By Michael Richardson



A memorial service was held in the library of the University of Massachusetts-Dartmouth last week for respected scholar Philip Melanson who was chair of the political science department at the school for 12 years. Melanson died in September of cancer.

During his career, Professor Melanson authored a dozen books on government secrecy and the assassinations of Martin Luther King and brothers John and Robert Kennedy. Melanson amassed over 200,000 pages of secret government documents with Freedom of Information requests over the years and was instrumental in making available to the public the files of the Los Angeles Police Department concerning Robert Kennedy's killing.

Melanson's archive of secret files is now open to the public at the university library where he studied and is the world's largest collection of documents relating to the assassination of Robert Kennedy.

Professor Melanson managed to avoid being labeled a "conspiracy nut" with his careful, scholarly research. However, Melanson clearly believed that a conspiracy killed Senator Kennedy after studying the LAPD files. In fact, Melanson argued that Sirhan Sirhan almost certainly could not have fired the fatal shots despite the open-and-shut case against him.

According to virtually all accounts and reports, Sirhan never got more than several feet in front of Kennedy before opening fire in the crowded kitchen pantry of the Ambassador Hotel. Sirhan did manage to empty his 8-shot pistol wounding five people before being subdued.

The problem with Sirhan as the killer is that Senator Kennedy was shot from point blank range from behind. Los Angeles Coroner Thomas Noguchi's autopsy findings disclosed nitrate deposits and powder burns leading Noguchi to conclude the fatal shot was "one to one and a half inches" from the skull.

An LAPD criminalistics report, brought to light by Melanson, concluded, "A Walker's H-acid test was conducted on Senator Kennedy's suit coat in the area of the entrance wounds. This test indicated that the muzzle of the weapon was held at a distance of between one to six inches from the coat at the time of all firings."
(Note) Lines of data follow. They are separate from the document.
(* ===== verification/TaskController.v ===== *)
(** * The task controller: an analysis as a canvas of sub-tasks

    analyses/v2_api/task_controller.py: the number of chunks an analysis is cut
    into, the sub-tasks of input generation and of loss generation with their
    status records, the chain that is sent to Celery and the ids that come back.

    Celery is outside: [dispatch] is what sending a chain gives back, a result
    with its parents, and [unchain_tasks] is the method of a chain. *)

From S2P Require Import Prelude PyData ModelOptions Analysis.
Local Open Scope Z_scope.

(** ** Data *)

(** [AnalysisTaskStatus.status_choices]. *)
Inductive task_status := PENDING | QUEUED | STARTED | COMPLETED | CANCELLED | ERROR.
#[export] Instance task_status_eq_dec : EqDecision task_status.
Proof. solve_decision. Defined.

Record AnalysisTaskStatus := {
  st_analysis : Z;
  st_slug : string;
  st_name : string;
  st_queue_name : string;
  st_task_id : string;
  st_status : task_status;
  st_queue_time : option Z;
  st_start_time : option Z;
  st_end_time : option Z;
  st_retry_count : Z;
  st_output_log : option Z;
  st_error_log : option Z;
  st_retry_log : option Z;
}.
#[export] Instance AnalysisTaskStatus_settable : Settable AnalysisTaskStatus := λ r, {|
  st_analysis := st_analysis r; st_slug := st_slug r; st_name := st_name r; st_queue_name := st_queue_name r;
  st_task_id := st_task_id r; st_status := st_status r; st_queue_time := st_queue_time r;
  st_start_time := st_start_time r; st_end_time := st_end_time r; st_retry_count := st_retry_count r;
  st_output_log := st_output_log r; st_error_log := st_error_log r; st_retry_log := st_retry_log r |}.

(** A sub-task: its signature with the callbacks on success and on failure. *)
Record SubtaskSig := { sub_sig : Signature; sub_link : Signature; sub_link_error : Signature }.

(** A step of a chain: a task, or a chord of tasks with its body. *)
Inductive canvas :=
  | Task (t : SubtaskSig)
  | Chord (header : list SubtaskSig) (body : SubtaskSig) (queue : string) (chord_error : Signature).

(** A chain: its steps, with the callbacks put on each of them, and the
    callbacks on the chain as a whole. *)
Record Chain := { chain_steps : list (canvas * list Signature); chain_link_error : list Signature }.

(** The result of sending a chain: its id and what [_parents()] yields. *)
Inductive parent := AsyncResult (id : string) | GroupResult (children : list string).
Record ChainResult := { result_id : string; result_parents : list parent }.

Record TaskParams := { params_args : list json; params_kwargs : list (string * json) }.
Definition no_params : TaskParams := {| params_args := []; params_kwargs := [] |}.
Definition kwargs (kvs : list (string * json)) : TaskParams := {| params_args := []; params_kwargs := kvs |}.

Record Stage := {
  num_chunks : Z;
  run_data_uuid : string;
  statuses : list (list AnalysisTaskStatus);
  tasks : list canvas;
  traceback_property : string;
  failure_status : status_choices;
}.

(** ** The number of chunks *)

(** [min(a, b)] where [a] may be [None]. *)
Definition py_min (a : option Z) (b : Z) : result Z :=
  match a with Some a => Ok (Z.min a b) | None => Raise TypeError end.

(** [ceil(a / b)]. *)
Definition py_ceil_div (a b : Z) : result Z :=
  if b =? 0 then Raise ZeroDivisionError else Ok (ceil_div a b).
Karl Uecker, the hotel maitre d' leading Senator Kennedy through the crowd, was between Sirhan and Kennedy. Uecker, who help subdue Sirhan, never wavered from his account that Sirhan was always in front of Kennedy, "There's no way that the shots described in the autopsy could have come from Sirhan's gun...Sirhan never got close enough for a point blank shot. Never."

After Melanson got through combing his treasure trove of police reports, he discovered the LAPD had destroyed physical evidence, destroyed 2,400 photographs, destroyed 3,100 taped interviews, and that ballistics tests on the recovered bullets were flawed. Further, Thane Eugene Cesar, an armed part-time security guard, was standing immediately behind Senator Kennedy at the time of the shooting. Cesar, who owned a 22 pistol, the same caliber as Sirhan's weapon, was not interviewed as a suspect only as a witness. Cesar's gun was never tested.

Melanson stopped short of accusing Cesar as being the assassin but did not hold back on asserting a plot. "It is an unsolved conspiracy."

Readers unable to visit the Robert F. Kennedy Assassination Archive at UMass-Dartmouth may learn more Melanson's unanswered questions by reading his books, The Robert F. Kennedy Assassination: New Revelations on the Conspiracy and Cover-Up and Shadow Play: The Killing of Robert Kennedy, The Trial of Sirhan Sirhan, and the Failure of American Justice.

[Permission granted to reprint]

 

Michael Richardson is a freelance writer based in Boston. Richardson writes about politics, law, nutrition, ethics, and music. Richardson is also a political consultant.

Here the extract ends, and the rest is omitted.